Unique Selling Points
Deep Liquidity, Peg Stability, Optimum Yield and Native ETH Restaking
Minimum Supply and Liquidity Ratio
Most LSTs and stablecoin protocols have two ways of generating liquidity: emitting tokens to incentivize mercenary liquidity, or bribe payments for greater native DEX emissions being directed to your pool. The first results in dilution for any token holders who are not also liquidity providers - damaging the composability due to inflationary pressures. The second, while less dilutive to the token holdings, dilutes revenue. restETH solves this. Via our Algorithmic Collateral Management (ACM) system, whenever someone deposits into Rest and mints restETH, 90% of their deposited assets get restaked on EigenLayer automatically, and the other 10% goes into liquidity. This mechanism exists for two purposes:
The assets create a “soft peg” between liquidity and restETH circulating supply; at $25M TVL, the protocol-controlled liquidity would be $2.5M. With a lesser dependency on emissions or bribes compared to competitors, we’ll be able to have stronger liquidity: most LSTs have much less favorable supply to liquidity ratios.
We can use these assets to execute arbitrage. Since the liquidity is generated by minting restETH, those assets are controlled by the ACM, in a similar way to protocols managing their own protocol owned liquidity. That means that whenever the restETH peg deviates from fair value, the ACM rebalances the peg using a combination of buybacks from liquidity assets in another pool, or minting and selling tokens before burning an equal quantity from the liquidity position.
Thanks to the minimum supply/liquidity ratio maintained by the ACM, and the active peg-defending arbitrage, restETH should maintain a more consistent price relative to its competitors.
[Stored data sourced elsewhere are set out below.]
(** ** Further properties of the detector *)

(** What [emits] says about the closing iteration. *)
Lemma emits_inv th d j c e :
  emits th d j c e ->
  exists s st,
    detect_upto th d j = Ok s /\
    start_time s = Some st /\
    match c with
    | horizontal => close_horizontal th d s (sample_time d j)
    | vertical => close_vertical th d s (sample_time d j)
    end = Ok (record_event s e).
Proof.
  intros (s & s' & Hs & Hstep & Hin & Htt & Hev). pose proof Hstep as Hc.
  apply loop_body_cases in Hc
    as [-> | [(_ & _ & Hin2 & _)
             | (Hcd & _ & c' & st & e0 & Htt2 & Hst & Hcl & -> & _)]].
  { exfalso. apply (snoc_neq _ _ Hev). }
  { congruence. }
  assert (c' = c) by congruence. subst c'.
  simpl in Hev. apply app_inj_tail in Hev as [_ ->].
  exists s, st. split; [exact Hs|]. split; [exact Hst|].
  rewrite <- Hstep. symmetry.
  apply (loop_body_closes th d j s c Hin Htt Hcd Hcl).
Qed.

Lemma record_event_inj s e e' : record_event s e = record_event s e' -> e = e'.
Proof.
  intro H. apply (f_equal events) in H. simpl in H.
  apply app_inj_tail in H as [_ H]. exact H.
Qed.

Lemma Ok_record_event_inj s e e' :
  Ok (record_event s e) = Ok (record_event s e') -> e = e'.
Proof.
  intro H. apply (record_event_inj s). congruence.
Qed.

(** An event closed while the recorded channel is horizontal is an Action
    potential whatever its duration, and its direction is "Horizontal: "
    followed by "Looking left" if the smoothed horizontal value at the row
    nearest the end is above the baseline and by "Looking right"
    otherwise. *)
Theorem horizontal_event_classification (th : thresholds) (d : frame)
    (j : nat) (e : event) :
  emits th d j horizontal e ->
  let end_horizontal :=
    nth (nearest_index d (ev_end_time e)) (voltage_0_smooth d) NaN in
  ev_end_time e = sample_time d j - time_advance /\
  ev_event_type e = "Action potential"%string /\
  ev_direction e =
  Some ("Horizontal: "
        ++ (if ngt end_horizontal (horizontal_baseline th)
            then "Looking left" else "Looking right"))%string.
Proof.
  intros He. apply emits_inv in He as (s & st & _ & Hst & Hc).
  unfold close_horizontal in Hc. rewrite Hst in Hc.
  apply Ok_record_event_inj in Hc. subst e. simpl.
  repeat split.
Qed.

Lemma horizontal_event_classification_witness :
  ev_end_time horizontal_pulse_event
  = sample_time (sheet_frame horizontal_pulse_sheet) 27 - time_advance /\
  ev_event_type horizontal_pulse_event = "Action potential"%string /\
  ev_direction horizontal_pulse_event =
  Some ("Horizontal: "
        ++ (if ngt (nth (nearest_index (sheet_frame horizontal_pulse_sheet)
                           (ev_end_time horizontal_pulse_event))
                        (voltage_0_smooth (sheet_frame horizontal_pulse_sheet))
                        NaN)
                   (horizontal_baseline unit_thresholds)
            then "Looking left" else "Looking right"))%string.
Proof.
  apply (horizontal_event_classification unit_thresholds
           (sheet_frame horizontal_pulse_sheet) 27 horizontal_pulse_event).
  exists (open_state horizontal),
         (record_event (open_state horizontal) horizontal_pulse_event).
  repeat split; vm_compute; reflexivity.
Defined.

(** The shape of an event, whichever channel closed it. *)
Lemma emits_shape th d j c e :
  emits th d j c e ->
  (ev_event_type e = "Blink"%string /\ ev_direction e = None /\
   ev_end_time e - ev_start_time e <= threshold_duration) \/
  (ev_event_type e = "Action potential"%string /\
   exists text, ev_direction e = Some text /\ In text direction_texts).
Proof.
  intros He. apply emits_inv in He as (s & st & _ & Hst & Hc).
  destruct c.
  - unfold close_horizontal in Hc. rewrite Hst in Hc.
    apply Ok_record_event_inj in Hc. subst e. simpl.
    right. split; [reflexivity|]. eexists. split; [reflexivity|].
    unfold horizontal_direction. destruct (ngt _ _); simpl; tauto.
  - unfold close_vertical in Hc. rewrite Hst in Hc.
    destruct (Qle_bool _ _) eqn:Hd;
      apply Ok_record_event_inj in Hc; subst e; simpl.
    + left. apply Qle_bool_iff in Hd. repeat split. exact Hd.
    + right. split; [reflexivity|]. eexists. split; [reflexivity|].
      unfold vertical_direction, horizontal_direction.
      repeat match goal with
             | |- context [if ?b then _ else _] => destruct b
             end; simpl; tauto.
Qed.

(** Every event of a run is a Blink without direction that lasted at most
    0.4 s, or an Action potential whose direction is one of eight fixed
    texts. *)
Theorem event_shapes (t : table) (evs : list event) (e : event) :
  analyze t = Ok evs -> In e evs ->
  (ev_event_type e = "Blink"%string /\ ev_direction e = None /\
   ev_end_time e - ev_start_time e <= threshold_duration) \/
  (ev_event_type e = "Action potential"%string /\
   exists text, ev_direction e = Some text /\ In text direction_texts).
Proof.
  intros Ha Hin. apply analyze_inv in Ha as (_ & th & _ & Hd).
  apply detect_inv in Hd as (s & Hs & <-).
  destruct (emitted_events _ _ _ _ _ Hs Hin) as (j & c & _ & Hem).
  apply (emits_shape _ _ _ _ _ Hem).
Qed.

Lemma event_shapes_witness :
  (ev_event_type long_vertical_event = "Blink"%string /\
   ev_direction long_vertical_event = None /\
   ev_end_time long_vertical_event - ev_start_time long_vertical_event
   <= threshold_duration) \/
  (ev_event_type long_vertical_event = "Action potential"%string /\
   exists text,
     ev_direction long_vertical_event = Some text /\
     In text direction_texts).
Proof.
  apply (event_shapes long_vertical_sheet [long_vertical_event]).
  - vm_compute. reflexivity.
  - simpl. left. reflexivity.
Defined.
These features make restETH the LST best suited for DeFi.
Superior Yield Generation
Backtested over a year of volatility on several different LSTs, we’ve approximated an additional 4% APR can be generated on ETH staked with Rest Finance, with that yield being generated by our constant peg protection. We’ve identified an average frequency of 9 price deviations of greater than 1% per week, on both the upside and downside and on liquidity pools greater than $2.5M in buy-side liquidity.
As the liquidity on stable pairs is concentrated, the great deal of buy side liquidity means there’s a great deal of room to sell overpriced tokens and generate a profit. On the downside, sell-side liquidity isn’t always balanced with buy-side—for some LST examples, the sell-side liquidity far exceeded the buy-side, and for others, the opposite. Thanks to the ACM, restETH pools should be relatively even on both buy-side and sell-side, creating profitable opportunities on both ends. This is explained with greater detail in the whitepaper.
Increased Restaking Capacity
While EigenLayer themselves throttle demand for restaking various LSTs, they do not do so for natively staked ETH. As of today, restETH will be the only Liquid Restaked Token (LRT) that facilitates the staking of native ether. We’ve partnered with a widely distributed set of validator companies to mitigate centralization and slashing risks for the protocol. With EigenLayer caps often filling rapidly, many other protocols have focused exclusively on building “queue systems” without tackling the more difficult implementation of native restaking.